(Your assignment): Needed from the data below: all lines that contain the word "resultSaveMean".

___ Exercise material

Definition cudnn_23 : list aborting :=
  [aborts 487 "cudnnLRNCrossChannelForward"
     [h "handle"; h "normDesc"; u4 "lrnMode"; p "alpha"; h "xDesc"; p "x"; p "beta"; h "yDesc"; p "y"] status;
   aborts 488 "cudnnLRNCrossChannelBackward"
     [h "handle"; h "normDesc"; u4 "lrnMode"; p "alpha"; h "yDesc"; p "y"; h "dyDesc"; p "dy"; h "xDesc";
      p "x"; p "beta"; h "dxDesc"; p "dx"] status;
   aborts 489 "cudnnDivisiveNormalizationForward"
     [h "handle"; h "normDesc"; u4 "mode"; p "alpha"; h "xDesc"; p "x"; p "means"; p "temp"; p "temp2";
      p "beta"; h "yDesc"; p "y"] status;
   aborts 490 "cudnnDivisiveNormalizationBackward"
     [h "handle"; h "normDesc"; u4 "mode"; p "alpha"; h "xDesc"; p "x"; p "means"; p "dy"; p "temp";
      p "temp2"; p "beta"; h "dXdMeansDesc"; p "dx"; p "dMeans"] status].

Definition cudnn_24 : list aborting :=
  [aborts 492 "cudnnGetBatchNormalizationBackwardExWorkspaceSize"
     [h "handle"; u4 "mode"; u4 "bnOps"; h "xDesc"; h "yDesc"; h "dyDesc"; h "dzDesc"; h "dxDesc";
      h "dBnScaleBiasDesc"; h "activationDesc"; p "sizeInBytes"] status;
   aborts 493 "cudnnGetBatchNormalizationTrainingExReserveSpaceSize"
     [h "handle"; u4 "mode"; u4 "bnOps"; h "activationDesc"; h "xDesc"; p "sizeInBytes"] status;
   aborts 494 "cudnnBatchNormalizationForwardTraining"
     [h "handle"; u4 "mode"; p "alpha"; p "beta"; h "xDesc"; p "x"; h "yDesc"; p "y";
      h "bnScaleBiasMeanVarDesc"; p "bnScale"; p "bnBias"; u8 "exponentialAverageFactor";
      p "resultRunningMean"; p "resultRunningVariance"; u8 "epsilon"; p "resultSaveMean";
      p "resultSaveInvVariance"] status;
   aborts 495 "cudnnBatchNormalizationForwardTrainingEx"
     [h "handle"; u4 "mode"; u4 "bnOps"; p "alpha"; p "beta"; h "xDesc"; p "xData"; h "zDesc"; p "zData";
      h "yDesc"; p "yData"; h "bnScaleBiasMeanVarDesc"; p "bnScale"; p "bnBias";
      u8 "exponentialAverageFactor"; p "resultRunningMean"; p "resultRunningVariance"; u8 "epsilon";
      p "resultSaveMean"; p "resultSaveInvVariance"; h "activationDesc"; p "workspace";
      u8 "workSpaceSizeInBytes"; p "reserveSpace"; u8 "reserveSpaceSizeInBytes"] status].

______

(Task output):
      p "resultRunningMean"; p "resultRunningVariance"; u8 "epsilon"; p "resultSaveMean";
      p "resultSaveMean"; p "resultSaveInvVariance"; h "activationDesc"; p "workspace";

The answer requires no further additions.